Analysis and factors considered for liability arising out of/caused by the named insured’s work
In defining the scope of coverage extended by additional insured endorsements, Illinois courts consider the meaning of “arising out of,” which is both broad and vague, and must be liberally construed in favor of the insured. Illinois courts construe such language broadly as establishing “but for,” rather than proximate, causation. See, e.g., Liberty Mut. Ins. Co. v. Westfield Ins. Co., 703 N.E.2d 439, 440, 442–43 (Ill. App. Ct. 1998) (covering general contractor additional insured for “liability arising out of” named insured’s work for additional insured); American States Ins. Co. v. Liberty Mut. Ins. Co., 683 N.E.2d 510, 513 (Ill. App. Ct. 1997) (finding there would not have been any injury “but for” work performed on a job site, and that liability of general contractor additional insured arose out of work of subcontractor named insured’ ); Casualty Ins. Co. v. Northbrook Prop. & Cas. Ins. Co., 501 N.E.2d 812, 814 (Ill. App. Ct. 1986) (covering additional insured for “liability ‘arising out of operations’ performed for” additional insured by named insured).

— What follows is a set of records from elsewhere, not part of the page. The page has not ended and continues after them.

(** The state of the child objects that a plan asks for: what must exist, with
    which content, and what must not.  [w0] is the state before and [effs] what
    was emitted: a service monitor that could not be written is no error but a
    warning, and without the API of service monitors none is touched. *)
Record children_realised (p : DataPrepperPipeline) (pl : Plan) (w0 : W) (effs : list Effect) (w : W)
    : Prop := {
  cr_pipelines : realised KConfigMap (Meta_Namespace (P_Meta p), Meta_Name (P_Meta p) +:+ "-pipelines")
    (Meta_UID (P_Meta p)) (CommonLabels (Meta_Name (P_Meta p))) (fun d => d = plan_pipelinesData pl) w;
  cr_config : realised KConfigMap (Meta_Namespace (P_Meta p), Meta_Name (P_Meta p) +:+ "-config")
    (Meta_UID (P_Meta p)) (CommonLabels (Meta_Name (P_Meta p))) (fun d => d = plan_dpData pl) w;
  cr_deployment : realised KDeployment (@key_of KPipeline p)
    (Meta_UID (P_Meta p)) (CommonLabels (Meta_Name (P_Meta p)))
    (fun d => d = Dep_Spec (GenerateDeployment p (plan_spec pl) (plan_replicas pl)
                              (plan_peerForwarder pl) (plan_hash pl))) w;
  cr_service :
    if NeedsService (Spec_Pipelines (plan_spec pl)) (Spec_ServiceMonitor (plan_spec pl))
    then realised KService (@key_of KPipeline p) (Meta_UID (P_Meta p)) (CommonLabels (Meta_Name (P_Meta p)))
           (fun s => Svc_Type s = "ClusterIP" /\ Svc_Selector s = SelectorLabels (Meta_Name (P_Meta p)) /\
                     Svc_Ports s = servicePorts (plan_spec pl)) w
    else absent KService (@key_of KPipeline p) w;
  cr_headless :
    if plan_peerForwarder pl
    then realised KService (Meta_Namespace (P_Meta p), Meta_Name (P_Meta p) +:+ "-headless")
           (Meta_UID (P_Meta p)) (CommonLabels (Meta_Name (P_Meta p)))
           (fun s => s = Svc_Spec (GenerateHeadlessService p)) w
    else absent KService (Meta_Namespace (P_Meta p), Meta_Name (P_Meta p) +:+ "-headless") w;
  cr_hpa :
    if plan_useHPA pl
    then realised KHPA (@key_of KPipeline p) (Meta_UID (P_Meta p)) (CommonLabels (Meta_Name (P_Meta p)))
           (fun s => s = HPA_Spec (GenerateHPA p (scalingBounds (Spec_Scaling (plan_spec pl))).1
                                     (scalingBounds (Spec_Scaling (plan_spec pl))).2
                                     defaultTargetCPU)) w
    else absent KHPA (@key_of KPipeline p) w;
  cr_pdb :
    if 1 <? plan_replicas pl
    then realised KPDB (@key_of KPipeline p) (Meta_UID (P_Meta p)) (CommonLabels (Meta_Name (P_Meta p)))
           (fun s => s = PDB_Spec (GeneratePDB p (plan_replicas pl))) w
    else absent KPDB (@key_of KPipeline p) w;
  cr_monitor :
    if sma then monitor_state p (plan_spec pl) w \/ exists e, monitor_warning p e ∈ effs
    else forall key, stored KServiceMonitor key w = stored KServiceMonitor key w0 }.
Definition defaultMaxCreationsPerCycle : Z := 10.
Definition defaultPollInterval : Z := 30 * Second.
Definition stagedRolloutRequeue : Z := 30 * Second.
Definition maxDiscoveryBackoff : Z := 5 * Minute.
Definition discoveryLabelKey : string := "dataprepper.kaasops.io/discovery".
Definition orphanedLabelKey : string := "dataprepper.kaasops.io/orphaned".
Definition templateGenerationKey : string := "dataprepper.kaasops.io/template-generation".
Definition discoveryFinalizerName : string := "dataprepper.kaasops.io/discovery-finalizer".
Definition discoveryFailureCountKey : string := "dataprepper.kaasops.io/failure-count".

(** ** Names *)

(** The rune mapping of [sanitizeName]; its results are ASCII. *)
Definition sanitizeRune (r : Z) : ascii :=
  if in_range 97 122 r || in_range 48 57 r || (r =? 45) then ascii_of_N (Z.to_N r)
  else if in_range 65 90 r then ascii_of_N (Z.to_N (r + 32))
  else "-"%char.

Definition sanitizeName (name : string) : string :=
  let result := trim "-"%char (map_runes sanitizeRune (bytes name) 0) in
  let result := if (253 <? Z.of_nat (length result)) then trim_right "-"%char (take 253 result)
                else result in
  if bool_decide (result = []) then "unnamed" else of_bytes result.

(** [sanitizeName(disc.Name + "-" + s.Name)]. *)
Definition pipelineName (disc : DataPrepperSourceDiscovery) (source : string) : string :=
  sanitizeName (Meta_Name (D_Meta disc) +:+ "-" +:+ source).

Definition removeOwnerRef (refs : list OwnerReference) (uid : string) : list OwnerReference :=
  filter (fun ref => Owner_UID ref ≠ uid) refs.

(** ** Settings *)

Definition discoveryMaxCreationsPerCycle (disc : DataPrepperSourceDiscovery) : Z :=
  match DSpec_MaxCreationsPerCycle (D_Spec disc) with
  | Some n => if 0 <? n then n else defaultMaxCreationsPerCycle
  | None => defaultMaxCreationsPerCycle
  end.

Definition discoveryPollInterval (disc : DataPrepperSourceDiscovery) : string :=
  match DSpec_Kafka (D_Spec disc), DSpec_S3 (D_Spec disc) with
  | Some k, _ => KDisc_PollInterval k
  | None, Some s => S3Disc_PollInterval s
  | None, None => ""
  end.

Definition parsePollInterval (s : string) : Z :=
  if nonempty s then match ParseDuration s with Ok d => d | Err _ => defaultPollInterval end
  else defaultPollInterval.

Definition discoveryCleanupPolicy (disc : DataPrepperSourceDiscovery) : string :=
  let kafka := default "" (KDisc_CleanupPolicy <$> DSpec_Kafka (D_Spec disc)) in
  let s3 := default "" (S3Disc_CleanupPolicy <$> DSpec_S3 (D_Spec disc)) in
  if nonempty kafka then kafka else if nonempty s3 then s3 else "Delete".

(** ** Failure count and backoff *)

Definition set_dmeta (m : ObjectMeta) (d : DataPrepperSourceDiscovery) : DataPrepperSourceDiscovery :=
  mkDataPrepperSourceDiscovery m (D_Spec d) (D_Status d).
Definition set_dstatus (s : DataPrepperSourceDiscoveryStatus) (d : DataPrepperSourceDiscovery)
    : DataPrepperSourceDiscovery := mkDataPrepperSourceDiscovery (D_Meta d) (D_Spec d) s.

Definition incrementFailureCount (disc : DataPrepperSourceDiscovery)
    : Z * DataPrepperSourceDiscovery :=
  let annotations := default ∅ (Meta_Annotations (D_Meta disc)) in
  let count := int64 (Atoi (map_get annotations discoveryFailureCountKey) + 1) in
  (count, set_dmeta (set_annotations
            (Some (<[discoveryFailureCountKey := Itoa count]> annotations)) (D_Meta disc)) disc).

Definition resetFailureCount (disc : DataPrepperSourceDiscovery) : DataPrepperSourceDiscovery :=
  match Meta_Annotations (D_Meta disc) with
  | Some a => set_dmeta (set_annotations (Some (delete discoveryFailureCountKey a)) (D_Meta disc)) disc
  | None => disc
  end.

(** [float64(defaultPollInterval) * math.Pow(2, failures-1)] is exact (or [+Inf],
    above the cap), because the factor is a power of two. *)
Definition discoveryBackoff (failures : Z) : Z :=
  if failures <=? 1 then defaultPollInterval
  else
    let backoff := defaultPollInterval * 2 ^ (failures - 1) in
    if maxDiscoveryBackoff <? backoff then maxDiscoveryBackoff else backoff.

(** ** Rendering the pipeline of a source *)

(** [tmpl.Context]. *)
Record TemplateContext := mkTemplateContext {
  DiscoveredName : string; Metadata : gmap string any; Namespace : string; DiscoveryName : string }.

(** The fields an override sets. *)
Definition applyOverride (base override : DataPrepperPipelineSpec) : DataPrepperPipelineSpec :=
  let orelse {A} (o b : option A) := match o with Some x => Some x | None => b end in
  mkDataPrepperPipelineSpec
    (if nonempty (Spec_Image override) then Spec_Image override else Spec_Image base)
    (if nonempty (Spec_ImagePullPolicy override) then Spec_ImagePullPolicy override
     else Spec_ImagePullPolicy base)
    (match Spec_Pipelines override with [] => Spec_Pipelines base | ps => ps end)
    (orelse (Spec_Scaling override) (Spec_Scaling base))
    (orelse (Spec_Resources override) (Spec_Resources base))
    (orelse (Spec_DataPrepperConfig override) (Spec_DataPrepperConfig base))
    (orelse (Spec_ServiceMonitor override) (Spec_ServiceMonitor base))
    (maps_Copy (Spec_PodAnnotations base) (Spec_PodAnnotations override))
    (maps_Copy (Spec_PodLabels base) (Spec_PodLabels override))
    (maps_Copy (Spec_NodeSelector base) (Spec_NodeSelector override))
    (Spec_Tolerations base) (Spec_Affinity base) (Spec_PodSecurityContext base)
    (Spec_SecurityContext base) (Spec_ServiceAccountName base).

Definition inheritKafkaSource (disc : KafkaDiscoverySpec) (k : KafkaSourceSpec) : KafkaSourceSpec :=
  mkKafkaSourceSpec
    (match KSrc_BootstrapServers k with [] => KDisc_BootstrapServers disc | l => l end)
    (KSrc_Topic k) (KSrc_GroupID k)
    (match KSrc_CredentialsSecretRef k with Some r => Some r | None => KDisc_CredentialsSecretRef disc end)
    (KSrc_ConsumerConfig k)
    (if nonempty (KSrc_EncryptionType k) then KSrc_EncryptionType k else KDisc_EncryptionType disc).

Definition inheritDefinition (disc : KafkaDiscoverySpec) (p : PipelineDefinition) : PipelineDefinition :=
  let s := PD_Source p in
  mkPipelineDefinition (PD_Name p) (PD_Workers p) (PD_Delay p)
    (mkSourceSpec (inheritKafkaSource disc <$> Src_Kafka s) (Src_HTTP s) (Src_OTel s) (Src_S3 s)
       (Src_Pipeline s))
    (PD_Buffer p) (PD_Processors p) (PD_Routes p) (PD_Sink p).

Definition with_pipelines (ps : list PipelineDefinition) (s : DataPrepperPipelineSpec)
    : DataPrepperPipelineSpec :=
  mkDataPrepperPipelineSpec (Spec_Image s) (Spec_ImagePullPolicy s) ps (Spec_Scaling s)
    (Spec_Resources s) (Spec_DataPrepperConfig s) (Spec_ServiceMonitor s) (Spec_PodAnnotations s)
    (Spec_PodLabels s) (Spec_NodeSelector s) (Spec_Tolerations s) (Spec_Affinity s)
    (Spec_PodSecurityContext s) (Spec_SecurityContext s) (Spec_ServiceAccountName s).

Courts have required only a minimal connection between the additional insured’s alleged liability and the additional insured’s presence on the job. See, e.g., Casualty Ins. Co., 501 N.E.2d at 816 (potential existed that liability arose out of acts or omissions in connection with general supervision of operations, based on alleged right to control and coordinate work).
Coverage B- Personal and Advertising Injury
Meaning of publication for “oral or written publication of material, in any manner, that violates a person’s right of privacy” offense
In Valley Forge Ins. Co. v. Swiderski Elecs., Inc., 860 N.E.2d 307, 316–17 (Ill. 2006), the Illinois Supreme Court considered the following dictionary definitions of “publication”: “communication (as of news or information) to the public”; “the act or process of issuing copies”; “[g]enerally, the act of declaring or announcing to the public”; and “[t]he offering or distribution of copies of a work to the public.” By faxing advertisements to the proposed class of fax recipients as alleged in the named class member’s complaint, the Swiderski Court concluded that fax advertisements were published both in the general sense of communicating information to the public and in the sense of distributing copies of the advertisements to the public.
In Swiderski, the Illinois Supreme Court also defined “privacy” to include both rights of secrecy and seclusion. 860 N.E.2d at 317–20.